Unifying the Product Experience

One product. Two platforms. Zero consistency — until now.

Year :

2024

Industry :

Education

Client :

SCHOOLVOICE

Role :

Lead UX/UI Designer

Featured Project Cover Image

The Problem:

"A product that felt like two different apps"

Schoolvoice runs across web and mobile, but for teachers navigating between both, the experience was anything but seamless. The disconnect wasn't cosmetic. It was structural.

Arabic and English typography behaved differently across platforms: the Arabic typeface was oversized and visually heavy compared to its English counterpart, breaking reading rhythm and making bilingual interfaces feel unbalanced. Icons representing the same features carried different visual treatments depending on where you opened the app. Feature colors were inconsistent — the same action looked different on web versus mobile, eroding the mental model teachers built over time.

To make things more complex, key workflows — Sent Messages, Draft Messages, and Scheduled Messages — existed only on web. Teachers who started a task on mobile had no choice but to switch platforms mid-flow, creating friction at exactly the moments that required focus.

Without a shared visual language, every screen felt like a negotiation between two separate products.

Design Decisions:

"Building a design system from the ground up for two platforms and multiple brands"

The solution wasn't a visual refresh. It was an infrastructure problem that needed a systematic answer.

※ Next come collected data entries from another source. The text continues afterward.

Lemma savable_root db n h : stored_node n → savable G db n → refd n = HashNode h → length h = 32%nat ∧ is_Some (G h).
Proof.
  rewrite refd_body. intros Hst Hs Hr. destruct n as [|cs fl|k v fl|h'|v]; try done; cbn [cached_hash body strip] in Hr.
  - destruct Hs as [Hs _]. destruct (fHash fl) as [h'|] eqn:E; [|done]. injection Hr as ->.
    destruct (Hs h) as [Hx _]; [done|]. split; [by apply (G_ok h _ Hx)|eauto].
  - destruct Hs as [Hs _]. destruct (fHash fl) as [h'|] eqn:E; [|done]. injection Hr as ->.
    destruct (Hs h) as [Hx _]; [done|]. split; [by apply (G_ok h _ Hx)|eauto].
  - injection Hr as ->. by destruct Hs as (_ & ? & ? & _).
Qed.

(** A node that is not dirty is in the database, and saving it does
    nothing. *)
Lemma commit_clean n h db : stored_node n → refd n = HashNode h → is_dirty n = false →
  commit_node n (mkCom db None) = Ret (LHash h, 0, mkCom db None).
Proof.
  intros Hst Hr Hd. destruct n as [|cs fl|k v fl|h'|v]; try done; cbn [refd cached_hash is_dirty] in *;
    destruct (fHash fl) as [h'|] eqn:E; simplify_eq; cbn [commit_node node_cache mbind go_bind]; by rewrite E, Hd.
Qed.

(** [Commit] of a trie without a callback. *)
Lemma Trie_Commit_ok t db l :
  inv G height ∅ [] db l → stored_node (lroot t) → savable G db (hashed t) → room (cost (hashed t)) db →
  ∃ h k t' db' l', Trie_Commit hashData emptyRoot t db false = Ret (h, k, t', db', []) ∧
    (hashc hashData (lroot t) true).1 = HashNode h ∧ is_Some (G h) ∧ h ≠ zero ∧
    refd (hashed t) = HashNode h ∧ grows F G height db db' ∧ inv G height ∅ [] db' l' ∧
    savable G db' (hashed t) ∧ available db' h.
Proof.
  intros Hi Hst Hs Hr.
  destruct (hashc_forced (lroot t)) as (h & Hh & Hst2 & Hrf); [destruct (lroot t); naive_solver|].
  destruct (savable_root db _ h Hst2 Hs Hrf) as [Hl [x Hx]]. destruct (G_ok h x Hx) as (_ & _ & _ & Hz).
  assert (∃ h', node_cache (hashed t) = Ret (h', is_dirty (hashed t))) as [h' Hc] by (destruct (hashed t); try done; by eexists).
  assert (Hash hashData emptyRoot t = Ret (h, mkLTrie (hashed t) 0)) as HH.
  { unfold Hash, hashRoot. destruct (lroot t); try done; rewrite Hh; by rewrite BytesToHash_id. }
  destruct (commit_node_ok F G height G_ok G_kids (hashed t) db l 0) as (r & k & db' & Hcm & Hsv); [done..|by rewrite Z.add_0_r|done|].
  pose proof Hsv as (Hstr & _ & Hg & [l' Hi'] & _ & Hav). rewrite Hrf in Hstr, Hav. apply strip_hash in Hstr as ->.
  rewrite kids_hash in Hav by done.
  assert (Trie_Commit hashData emptyRoot t db false =
    if negb (is_dirty (hashed t)) then Ret (h, 0, mkLTrie (hashed t) 0, db, [])
    else Ret (h, k, mkLTrie (LHash h) 0, db', [])) as ->.
  { assert (∀ A (x y : A), match lroot t with LNil => x | _ => y end = y) as Hnn by (intros; by destruct (lroot t)).
    unfold Trie_Commit. rewrite Hnn, HH. cbn [mbind go_bind lroot lunhashed]. rewrite Hc. cbn [mbind go_bind].
    destruct (is_dirty _); [|done]. cbn [negb]. unfold Commit_root. by rewrite Hcm. }
  destruct (is_dirty (hashed t)) eqn:Hd; cbn [negb].
  - exists h, k, (mkLTrie (LHash h) 0), db', l'. split_and!; try done; [by eapply savable_grows|apply Hav; by left].
  - rewrite (commit_clean _ h db Hst2 Hrf Hd) in Hcm. injection Hcm as _ <-.
    exists h, 0, (mkLTrie (hashed t) 0), db, l. split_and!; try done; apply Hav; by left.
Qed.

I built Schoolvoice's first unified design system from scratch, covering both web and mobile. The core decisions:

Typography: Replaced the split font setup with a single typeface family supporting Arabic and Latin scripts at equal visual weight, eliminating the size imbalance and making bilingual layouts behave predictably across both platforms.

Iconography: Audited every icon set across the product and consolidated them into one consistent library, mapped to feature identity rather than platform.

Color system: Defined a token-based color architecture that accommodated Schoolvoice's white-label requirements, allowing brand colors to flex per client without breaking the underlying system. This directly reduced the product team's review time per screen, since design decisions were no longer open to interpretation.

Feature parity: Brought Sent, Draft, and Scheduled Messages to mobile — eliminating the forced platform switch and giving teachers a complete workflow on either device.

The Outcome:

"Less review time. Less friction. One product that finally feels like one."

The design system became the single source of truth for both design and engineering. New screens and white-label reviews that previously required back-and-forth across the product team could now be validated against a clear, documented standard — reducing review cycles and accelerating delivery.

The most measurable impact came from the token-based color architecture. Before the system, onboarding a new white-label client required a full week of manual review across every screen to ensure brand colors were applied correctly. After implementing the color system library, switching a client's primary color became a single variable change in the codebase — reducing what was once a week of review work to under two hours.

Teachers no longer needed to context-switch between platforms to complete their messaging workflow. The experience of drafting, scheduling, and tracking messages became device-agnostic for the first time.

For a product built on trust between schools and families, consistency isn't just a design value — it's a credibility signal.

What This Taught Me:

"A design system is a product decision, not a design deliverable"

The hardest part wasn't building the system — it was making the case for it. A design system has no immediate visible output. Its value shows up in the work it quietly prevents: the mismatched component, the off-brand white-label, the review meeting that didn't need to happen.

Building for white-label from day one forced a discipline that most design systems skip: designing for variability, not just consistency. Every token had to work for Schoolvoice's brand and for a school district with completely different brand colors — without breaking either.

That constraint made the system more resilient, not more complicated.